Stored data entries:
···
(** One event, without a failure. *)
Lemma Notify_run ctx ev path w :
  ctx_Err ctx (aw_now w) = None -> aw_write_fault w (aw_writes w) = None ->
  Notify ctx ev (opened path, w)
  = (Ret tt, (opened path, with_files
      (<[path := contents path w +:+ json_line (json_of_event ev)]> (aw_files w))
      (S (aw_writes w)) w)).
Proof.
  intros Hc Hf. unfold Notify.
  erewrite bind_Ret; [|unfold on_snd, check_done; cbn; by rewrite Hc].
  erewrite bind_Ret; [|done]. cbn [opened file encoder fst]. apply map_err_Ret. unfold Encode.
  erewrite bind_Ret; [|unfold attempt, on_snd, append_file; cbn [snd]; by rewrite Hf]. done.
Qed.

Definition lines (evs : list Event) : string :=
  foldr (fun ev s => json_line (json_of_event ev) +:+ s) "" evs.

(** Notify a list of events in turn. *)
Definition notify_all (ctx : Context) (evs : list Event) : M (t * AuditWorld) unit :=
  for_range evs (Notify ctx).

(** Without write failures the audit file grows by exactly one line per
    event, in order, and what was in it before stays. *)
Theorem file_observer_appends ctx evs path w :
  (forall now, ctx_Err ctx now = None) -> (forall n, aw_write_fault w n = None) ->
  exists w', notify_all ctx evs (opened path, w) = (Ret tt, (opened path, w')) /\
    contents path w' = contents path w +:+ lines evs /\
    (forall q, q <> path -> contents q w' = contents q w).
Proof.
  intros Hc. unfold notify_all. revert w. induction evs as [|ev evs IH]; intros w Hf.
  - exists w. cbn [lines foldr]. rewrite string_app_nil_r. by split_and!.
  - cbn [for_range]. erewrite bind_Ret by (apply Notify_run; [apply Hc|apply Hf]).
    edestruct IH as (w' & E & H1 & H2); [|rewrite E]; [apply Hf|].
    exists w'. split; [done|]. split.
    + rewrite H1. unfold contents at 1. cbn. rewrite lookup_insert_eq. cbn.
      by rewrite string_app_assoc.
    + intros q Hq. rewrite H2 by done. unfold contents. cbn. by rewrite lookup_insert_ne.
Qed.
···
WORK REQUIRED
Every entry above needs to be copied exactly.

OUTPUT FOR THIS TASK
(** One event, without a failure. *)
Lemma Notify_run ctx ev path w :
  ctx_Err ctx (aw_now w) = None -> aw_write_fault w (aw_writes w) = None ->
  Notify ctx ev (opened path, w)
  = (Ret tt, (opened path, with_files
      (<[path := contents path w +:+ json_line (json_of_event ev)]> (aw_files w))
      (S (aw_writes w)) w)).
Proof.
  intros Hc Hf. unfold Notify.
  erewrite bind_Ret; [|unfold on_snd, check_done; cbn; by rewrite Hc].
  erewrite bind_Ret; [|done]. cbn [opened file encoder fst]. apply map_err_Ret. unfold Encode.
  erewrite bind_Ret; [|unfold attempt, on_snd, append_file; cbn [snd]; by rewrite Hf]. done.
Qed.

Definition lines (evs : list Event) : string :=
  foldr (fun ev s => json_line (json_of_event ev) +:+ s) "" evs.

(** Notify a list of events in turn. *)
Definition notify_all (ctx : Context) (evs : list Event) : M (t * AuditWorld) unit :=
  for_range evs (Notify ctx).

(** Without write failures the audit file grows by exactly one line per
    event, in order, and what was in it before stays. *)
Theorem file_observer_appends ctx evs path w :
  (forall now, ctx_Err ctx now = None) -> (forall n, aw_write_fault w n = None) ->
  exists w', notify_all ctx evs (opened path, w) = (Ret tt, (opened path, w')) /\
    contents path w' = contents path w +:+ lines evs /\
    (forall q, q <> path -> contents q w' = contents q w).
Proof.
  intros Hc. unfold notify_all. revert w. induction evs as [|ev evs IH]; intros w Hf.
  - exists w. cbn [lines foldr]. rewrite string_app_nil_r. by split_and!.
  - cbn [for_range]. erewrite bind_Ret by (apply Notify_run; [apply Hc|apply Hf]).
    edestruct IH as (w' & E & H1 & H2); [|rewrite E]; [apply Hf|].
    exists w'. split; [done|]. split.
    + rewrite H1. unfold contents at 1. cbn. rewrite lookup_insert_eq. cbn.
      by rewrite string_app_assoc.
    + intros q Hq. rewrite H2 by done. unfold contents. cbn. by rewrite lookup_insert_ne.
Qed.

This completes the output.